There are a few signs that you can look for to see if any strong or weak satisficing has happened in your survey data:
Satisficing Survey Behavior to Look For
- A survey was completed very quickly, relative to how long the survey was
- Open-ended responses are incomplete sentences or just a few words
- Open-ended responses are unrelated to the question
- A string of closed-ended questions all has the same response, such as selecting the first option repeatedly (known as non-differentiation)
- A respondent selects “No opinion” or “I don’t know” repeatedly
Let’s end this topic by going over some quick tips for better survey design.
Design Surveys for Optimizing
When you design a survey, your goal is to limit satisficing and encourage optimizing. In general, the shorter the survey, the more likely someone optimizes their response behavior and the less likely someone satisfies or abandons your survey altogether.
Less cognitive fatigue also means faster completion times and likely a higher response rate too. Keep your surveys short, consistent, and relevant to encourage optimizing as much as possible.
Design shorter, intentional, and tested surveys for the most value.
Below are some additional tips to help you design better surveys. You can also check out this resource or this resource for more tips.
Survey Design Tips to Promote Optimizing Behavior
- Budget at least a week for question drafting and cognitive testing
- Limit your survey to 8-12 questions total
- Limit your use of open-ended questions
- Put the most important questions up front (assume that respondents will abandon the survey)
- Limit your use of jargon or complex language (or define terms within the question)

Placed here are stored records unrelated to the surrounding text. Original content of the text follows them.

(** ** Lemmas *)

Lemma find_sub_spec p s :
  match find_sub p s with
  | Some i => exists x y, s = x ++ p ++ y /\ length x = i /\
                forall x' y', s = x' ++ p ++ y' -> (i <= length x')%nat
  | None => forall x y, s <> x ++ p ++ y
  end.
Proof.
  induction s as [|c s IH]; cbn [find_sub].
  - destruct (starts_with p []) eqn:E.
    + apply starts_with_true in E as [r Er]. exists [], r. split_and!; [done|done|]. intros; lia.
    + intros x y Exy. symmetry in Exy. apply app_eq_nil in Exy as [-> Exy].
      apply app_eq_nil in Exy as [-> ->]. done.
  - destruct (starts_with p (c :: s)) eqn:E.
    + apply starts_with_true in E as [r Er]. exists [], r. split_and!; [done|done|]. intros; lia.
    + assert (Hx : forall x y, c :: s = x ++ p ++ y -> exists x', x = c :: x' /\ s = x' ++ p ++ y).
      { intros [|c' x] y Exy.
        - exfalso. apply not_true_iff_false in E. apply E, starts_with_true. by exists y.
        - injection Exy as <- ->. by exists x. }
      destruct (find_sub p s) as [i|]; cbn [option_map].
      * destruct IH as (x & y & -> & <- & Hmin). exists (c :: x), y. split_and!; [done|done|].
        intros x' y' (x2 & -> & E2)%Hx. cbn. specialize (Hmin x2 y' E2). lia.
      * intros x y (x2 & -> & E2)%Hx. by apply IH in E2.
Qed.

Lemma trim_space d : trim (" "%char :: d) = trim d.
Proof.
  unfold trim. cbn [length strip_all].
  assert (strip_one (" "%char :: d) = Some d) as ->; [|done].
  unfold strip_one, white_space, bytes_of. reflexivity.
Qed.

- Test and refine your provided closed-ended responses
- Limit your use of multiple or repeated closed-ended questions (such as several rating questions back-to-back)
- Display or trigger the survey inside the product, service, or experience whenever possible
- Design questions to work together (aka responses from this one question help you understand responses from a later question) so you can ask fewer questions
Let’s end this handbook by reviewing the common survey questions and when and why to use each.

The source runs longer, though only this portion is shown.